Use the entries below and reproduce exactly the lines from the one containing "by (apply prefix_correct;" down to the one containing "password creates it", both of them included.

━━━━━ Available records

(** A bearer token that decodes to claims of the role asked for reaches the
    wrapped function. *)
Lemma bearer_passes {A : Type} (role : option string) (fn : payload -> M A)
    (token : string) (user : payload) (d : db) :
  strip token = token ->
  jwt_decode token JWT_SECRET (utcnow (clock d)) = Valid user ->
  truthy role && App.role_differs (p_role user) (match role with Some r => r | None => "" end)
  = false ->
  App.require_auth role fn ("Bearer " ++ token) d
  = bind (fn user) (fun a => ret (Served a)) (final (now d)).
Proof.
  intros Hstrip Hdecode Hrole. unfold App.require_auth.
  assert (Htoken : strip (substring 7 (String.length ("Bearer " ++ token) - 7)
                            ("Bearer " ++ token)) = token).
  { simpl. rewrite Nat.sub_0_r, substring_all. exact Hstrip. }
  assert (Hprefix : prefix "Bearer " ("Bearer " ++ token) = true)
    by (apply prefix_correct; simpl; destruct token; reflexivity).
  rewrite Htoken, Hprefix. cbn [negb].
  unfold bind at 1. unfold App.decode_jwt, bind at 1, now at 1. cbv beta iota.
  rewrite Hdecode. unfold ret at 1. cbv beta iota. rewrite Hrole. reflexivity.
Qed.

(** X19: from the migration script to an admin route.  On a staff
    collection without the default admin, [create_admin_if_missing] with no
    password creates it and returns the default credentials; a login with
    "admin@example.com" and "admin123" then yields a token; and with that token
    as bearer the two admin routes serve the request instead of denying it.
    The hypotheses are the laws of bcrypt and of the jwt library on the values
    involved: the password checks against its hash, and the token, which has
    no blank at its ends, decodes to its claims before its expiry. *)
Theorem default_admin_reaches_admin_routes (staff_col : list staff_user)
    (filename : string) (d : db) :
  let claims := mkPayload "admin@example.com" (Some "admin")
                  (utcnow (S (clock d)) + timedelta_hours JWT_EXP_HOURS) in
  let token := jwt_encode claims JWT_SECRET in
  find_one (fun u => f_email u =? "admin@example.com") staff_col = None ->
  nonempty (hashpw "admin123" (gensalt (salts d))) = true ->
  checkpw "admin123" (hashpw "admin123" (gensalt (salts d))) = Some true ->
  strip token = token ->
  jwt_decode token JWT_SECRET (utcnow (S (S (clock d)))) = Valid claims ->
  exists staff_col' d1 d2,
    Migrate.create_admin_if_missing staff_col Migrate.DEFAULT_ADMIN_EMAIL None d
    = Done (staff_col', Some ("admin@example.com", "admin123")) d1 /\
    App.login staff_col' "admin@example.com" "admin123" d1 = Done (Token token, 200) d2 /\
    (exists r, answer (App.delete_upload_route ("Bearer " ++ token) filename d2)
               = Some (Served r)) /\
    (exists l, answer (App.list_uploads_route ("Bearer " ++ token) d2) = Some (Served l)).
Proof.
  intros claims token Hnew Hhash Hcheck Hstrip Hdecode.
  exists (staff_col ++ [mkStaff "admin@example.com"
                          (Text (hashpw "admin123" (gensalt (salts d))))
                          (Text "admin") (utcnow (clock d))]),
         (mkDb (students d) (marks d) (uploads d) (files d) (marks_unique d)
               (S (clock d)) (S (salts d))),
         (mkDb (students d) (marks d) (uploads d) (files d) (marks_unique d)
               (S (S (clock d))) (S (salts d))).
  split.
  { unfold Migrate.create_admin_if_missing, Migrate.DEFAULT_ADMIN_EMAIL,
      Migrate.DEFAULT_ADMIN_PASSWORD.
    rewrite Hnew. reflexivity. }
  split.
  { unfold App.login.
    change (lower (strip "admin@example.com")) with "admin@example.com".
    simpl negb. cbv iota.
    unfold find_one in *. rewrite find_app, Hnew. simpl.
    unfold bind, App.verify_hash. simpl. rewrite Hhash.
    unfold convert. rewrite Hcheck. reflexivity. }
  split.
  - unfold App.delete_upload_route.
    rewrite (bearer_passes _ _ token claims) by (assumption || reflexivity).
    unfold bind, App.delete_upload.
    destruct (negb (nonempty (secure_filename filename))); eexists; reflexivity.
  - unfold App.list_uploads_route.
    rewrite (bearer_passes _ _ token claims) by (assumption || reflexivity).
    eexists. reflexivity.
Qed.

(** X20: [login] finds only users stored under a trimmed, lower-case
    email.  On a staff collection in which no email is in that form, every
    login is refused, whatever the email and the password of the request, and
    the database is left as it was: a user created with capitals or blanks in
    the email ([create_staff_user] stores the email as given) cannot log in. *)
Theorem login_needs_normalised_email (staff_col : list staff_user)
    (email password : string) (d : db) :
  (forall u, In u staff_col -> lower (strip (f_email u)) <> f_email u) ->
  exists msg status,
    App.login staff_col email password d = Done (LoginError msg, status) d /\
    (status = 400 \/ status = 401).
Proof.
  intro Hnone. unfold App.login.
  destruct (negb (nonempty (lower (strip email))) || negb (nonempty password)).
  { eexists. eexists. split; [reflexivity | left; reflexivity]. }
  destruct (find_one _ staff_col) as [user |] eqn:Hfind.
  - exfalso. unfold find_one in Hfind. apply find_some in Hfind.
    destruct Hfind as [Hin Heq]. apply String.eqb_eq in Heq.
    apply (Hnone user Hin). rewrite Heq. apply normalised_email_fixed.
  - eexists. eexists. split; [reflexivity | right; reflexivity].
Qed.

End AuthMore.

(** *** backend/models.py, further *)

Section ModelsMore.
Context {P : Platform}.

(** X21: the two [verify_hash], of app.py and of models.py, are the same
    function: for every text and every stored hash, set, empty or missing,
    they answer alike. *)
Theorem verify_hash_alike (text : string) (hashed : option string) :
  Models.verify_hash text hashed = App.verify_hash text hashed.
Proof.
  unfold Models.verify_hash, App.verify_hash.
  destruct hashed as [h |]; simpl; [| reflexivity].
  destruct (nonempty h); reflexivity.
Qed.


(** X23: [insert_mark] followed by [get_marks_for_student].  When the
    insert is not refused by the unique index, the marks found for a register
    number are those found before, followed by the new mark if it is of that
    register number; the new mark carries no source file. *)
Theorem inserted_mark_is_found (register_number subject : string) (value : num)
    (uploaded_by asked : string) (d : db) :
  marks_unique d && existsb (has_key register_number subject) (marks d) = false ->
  exists m found,
    answer (Models.get_marks_for_student asked d) = Some found /\
    answer (Models.get_marks_for_student asked
              (final (Models.insert_mark register_number subject value uploaded_by d)))
    = Some (found ++ if register_number =? asked then [m] else []) /\
    m = mkMark register_number subject value uploaded_by (utcnow (clock d))
               Absent Absent Absent.
Proof.
  intro Hfree. eexists. eexists. split; [reflexivity |]. split; [| reflexivity].
  unfold Models.insert_mark, bind, now, insert_mark. simpl. rewrite Hfree. simpl.
  rewrite filter_app. simpl. reflexivity.
Qed.

End ModelsMore.

(** *** Sequences of uploads and imports *)

Section Sequences.
Context {P : Platform}.

Lemma run_keeps_set_hashes (op : operation) (d : db) : keeps_set_hashes d (run d op).
Proof.
  destruct op as [file email | filepath file sheet]; simpl.
  - apply keeps_hashes_set, upload_marks_keeps_hashes.
  - apply import_marks_file_keeps_set_hashes.
Qed.

(** X7: a date-of-birth hash, once set, survives every sequence of uploads
    and imports.  Whatever the files hold, a student found with a hash that is
    set is still found after the sequence, with that hash: neither
    [upload_marks] nor [import_marks_file] ever replaces it. *)
Theorem set_hash_survives_uploads_and_imports (ops : list operation) (d : db)
    (reg : string) (s : student) :
  find_one (has_register_number reg) (students d) = Some s ->
  truthy (get (s_dob_hash s)) = true ->
  exists s',
    find_one (has_register_number reg) (students (run_all ops d)) = Some s' /\
    s_dob_hash s' = s_dob_hash s.
Proof.
  revert reg s.
  change (keeps_set_hashes d (run_all ops d)).
  revert d. induction ops as [| op ops IH]; intro d.
  - apply keeps_set_hashes_refl.
  - simpl. eapply keeps_set_hashes_trans; [apply run_keeps_set_hashes | apply IH].
Qed.

End Sequences.

(** *** The further properties at example inputs *)

Module MoreRuns.
Import Demo Examples MoreExamples.

Lemma uploaded_student_can_look_up_witness :
  exists d',
    App.upload_row "marks.csv" staff header alice_math (empty_db true) = Done true d' /\
    answer (App.lookup "REG1" "2005-01-01" d')
    = Some (Details "REG1" (Some "Alice")
              (filter (fun m => m_register_number m =? "REG1") (marks d')), 200).
Proof.
  destruct (uploaded_student_can_look_up (P := platform)
              "marks.csv" staff header alice_math (empty_db true) "2005-01-01" (Value 88)
              eq_refl eq_refl eq_refl eq_refl eq_refl eq_refl eq_refl eq_refl)
    as (d' & Hrow & Hlookup & _).
  exists d'. split; [exact Hrow | exact Hlookup].
Defined.

Lemma rejected_upload_leaves_file_stored_witness :
  exists msg d',
    App.upload_marks (Some ("marks.csv", Some no_marks_column_file)) staff (empty_db true)
    = Done (Error msg, 400) d' /\
    same_collections (empty_db true) d' /\
    mem "marks.csv" (files d') = true.
Proof.
  exact (rejected_upload_leaves_file_stored (P := platform)
           "marks.csv" (Some no_marks_column_file) staff (empty_db true)
           eq_refl eq_refl eq_refl).
Defined.

Lemma upload_counts_rows_and_records_once_witness :
  exists d' at_,
    App.upload_marks (Some ("marks.csv", Some mixed_file)) staff (empty_db true)
    = Done (Processed 2, 200) d' /\
    uploads d' = [mkUpload "marks.csv" staff at_] /\
    mem "marks.csv" (files d') = true.
Proof.
  exact (upload_counts_rows_and_records_once (P := platform)
           "marks.csv" (Some mixed_file) staff mixed_file (empty_db true)
           eq_refl eq_refl eq_refl eq_refl eq_refl).
Defined.

Lemma upload_aborts_without_rollback_witness :
  exists d1,
    App.upload_rows "marks.csv" staff header [alice_math] 0
                    (final (App.save "marks.csv" (empty_db true)))
    = Done 1 d1 /\
    App.upload_marks (Some ("marks.csv", Some late_failure_file)) staff (empty_db true)
    = Raised ValueError (final (App.upload_row "marks.csv" staff header bad_marks d1)) /\
    uploads (final (App.upload_row "marks.csv" staff header bad_marks d1)) = [].
Proof.
  exact (upload_aborts_without_rollback (P := platform)
           "marks.csv" (Some late_failure_file) staff late_failure_file (empty_db true)
           [alice_math] [alice_phys] bad_marks
           eq_refl eq_refl eq_refl eq_refl eq_refl eq_refl eq_refl).
Defined.

Lemma set_hash_survives_uploads_and_imports_witness :
  exists s',
    find_one (has_register_number "REG1")
             (students (run_all [Upload (Some ("later.csv", Some bad_dob_file)) staff;
                                 import_once] after_alice))
    = Some s' /\
    s_dob_hash s' = Text "$2b$12$salt0$2005-01-01".
Proof.
  exact (set_hash_survives_uploads_and_imports (P := platform)
           [Upload (Some ("later.csv", Some bad_dob_file)) staff; import_once] after_alice
           "REG1" (mkStudent "REG1" (Text "Alice") (Text "$2b$12$salt0$2005-01-01") 1000)
           eq_refl eq_refl).
Defined.

Lemma import_counts_every_row_once_witness :
  exists n errs d',
    Migrate.import_marks_file "marks.csv" (Some (Some bad_marks_file)) None (empty_db false)
    = Done (Imported n errs) d' /\
    n + List.length errs = 2.
Proof.
  exact (import_counts_every_row_once (P := platform)
           "marks.csv" (Some bad_marks_file) None bad_marks_file (empty_db false)
           eq_refl eq_refl eq_refl
           (range_index_numbered header [bad_marks; alice_math_text])).
Defined.

Lemma import_only_appends_marks_witness :
  (exists added,
     marks (final (Migrate.import_marks_file "marks.csv" (Some (Some text_index_file)) None
                                             after_alice))
     = marks after_alice ++ added /\
     Forall imported added /\
     uploads (final (Migrate.import_marks_file "marks.csv" (Some (Some text_index_file)) None
                                               after_alice))
     = uploads after_alice /\
     files (final (Migrate.import_marks_file "marks.csv" (Some (Some text_index_file)) None
                                             after_alice))
     = files after_alice) /\
  (exists n errs d' added,
     Migrate.import_marks_file "later.csv" (Some (Some bare_file)) None after_alice
     = Done (Imported n errs) d' /\
     marks d' = marks after_alice ++ added /\
     List.length added = n /\
     Forall imported added /\
     uploads d' = uploads after_alice /\
     files d' = files after_alice).
Proof.
  split.
  - exact (proj1 (import_only_appends_marks (P := platform)
                    "marks.csv" (Some text_index_file) None text_index_file after_alice
                    eq_refl eq_refl eq_refl)).
  - exact (proj2 (import_only_appends_marks (P := platform)
                    "later.csv" (Some bare_file) None bare_file after_alice
                    eq_refl eq_refl eq_refl)
                 (range_index_numbered bare_header [alice_chem])).
Defined.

━━━━━━━━━━

Output below =
    by (apply prefix_correct; simpl; destruct token; reflexivity).
  rewrite Htoken, Hprefix. cbn [negb].
  unfold bind at 1. unfold App.decode_jwt, bind at 1, now at 1. cbv beta iota.
  rewrite Hdecode. unfold ret at 1. cbv beta iota. rewrite Hrole. reflexivity.
Qed.

(** X19: from the migration script to an admin route.  On a staff
    collection without the default admin, [create_admin_if_missing] with no
    password creates it and returns the default credentials; a login with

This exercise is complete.